▼▼▼
(* ===== verification/Wire.v ===== *)
(** * Wire formats (internal/handler, internal/model)

    The JSON of requests and responses and the framing of server-sent events.
    [read_events] is a client of the event stream, by the rules of the
    EventSource standard. *)

From S2P Require Import Prelude GoString GoUtf8 GoError GoConv Json Model.

Local Open Scope go_scope.

(** ** The create request *)

(** What reading a request body yields: its bytes and then the end, or an
    error. *)
Record request_body := mkBody { bd_bytes : str; bd_err : option error }.

Definition maxCreateBodyBytes : Z := 2 ^ 20.

(** [http.MaxBytesReader]. *)
Definition MaxBytesReader (limit : Z) (b : request_body) : request_body :=
  if (limit <? Z.of_nat (length (bd_bytes b)))%Z
  then mkBody (take (Z.to_nat limit) (bd_bytes b)) (Some (ErrorString (lit "http: request body too large")))
  else b.

(** [json.Decoder.Decode] of the first value.  A value that ends with its own
    bracket needs no byte after it; a literal or a number has to see one, or
    the end. *)
Definition bracketed (v : json) : bool := match v with JObject _ | JArray _ => true | _ => false end.

Definition Decode_value (b : request_body) : error + json :=
  match Parse (bd_bytes b), bd_err b with
  | Some (v, rest), Some err =>
      if negb (bracketed v) && bool_decide (rest = []) then inl err else inr v
  | Some (v, _), None => inr v
  | None, Some err => inl err
  | None, None => inl (ErrorString (lit "invalid JSON"))
  end.

(** The fields of [ArchiveRequest], found by their names without regard to
    case.  Folding maps only U+017F and U+212A to ASCII letters (S and K),
    which no field name has. *)
Definition ascii_lower (c : ascii) : ascii :=
  if ((65 <=? code c) && (code c <=? 90))%Z then chr (code c + 32) else c.

Definition request_field (key : str) : option (str → ArchiveRequest → ArchiveRequest) :=
  let k := ascii_lower <$> key in
  if bool_decide (k = lit "root_folder_id") then
    Some (λ v r, mkRequest v (req_ArchiveName r) (req_ExportType r))
  else if bool_decide (k = lit "archive_name") then
    Some (λ v r, mkRequest (req_RootFolderID r) v (req_ExportType r))
  else if bool_decide (k = lit "export_type") then
    Some (λ v r, mkRequest (req_RootFolderID r) (req_ArchiveName r) v)
  else None.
▲▲▲
### What you need to do
Each line of the records with the word "mkRequest" in it is to be copied.

### Result
    Some (λ v r, mkRequest v (req_ArchiveName r) (req_ExportType r))
    Some (λ v r, mkRequest (req_RootFolderID r) v (req_ExportType r))
    Some (λ v r, mkRequest (req_RootFolderID r) (req_ArchiveName r) v)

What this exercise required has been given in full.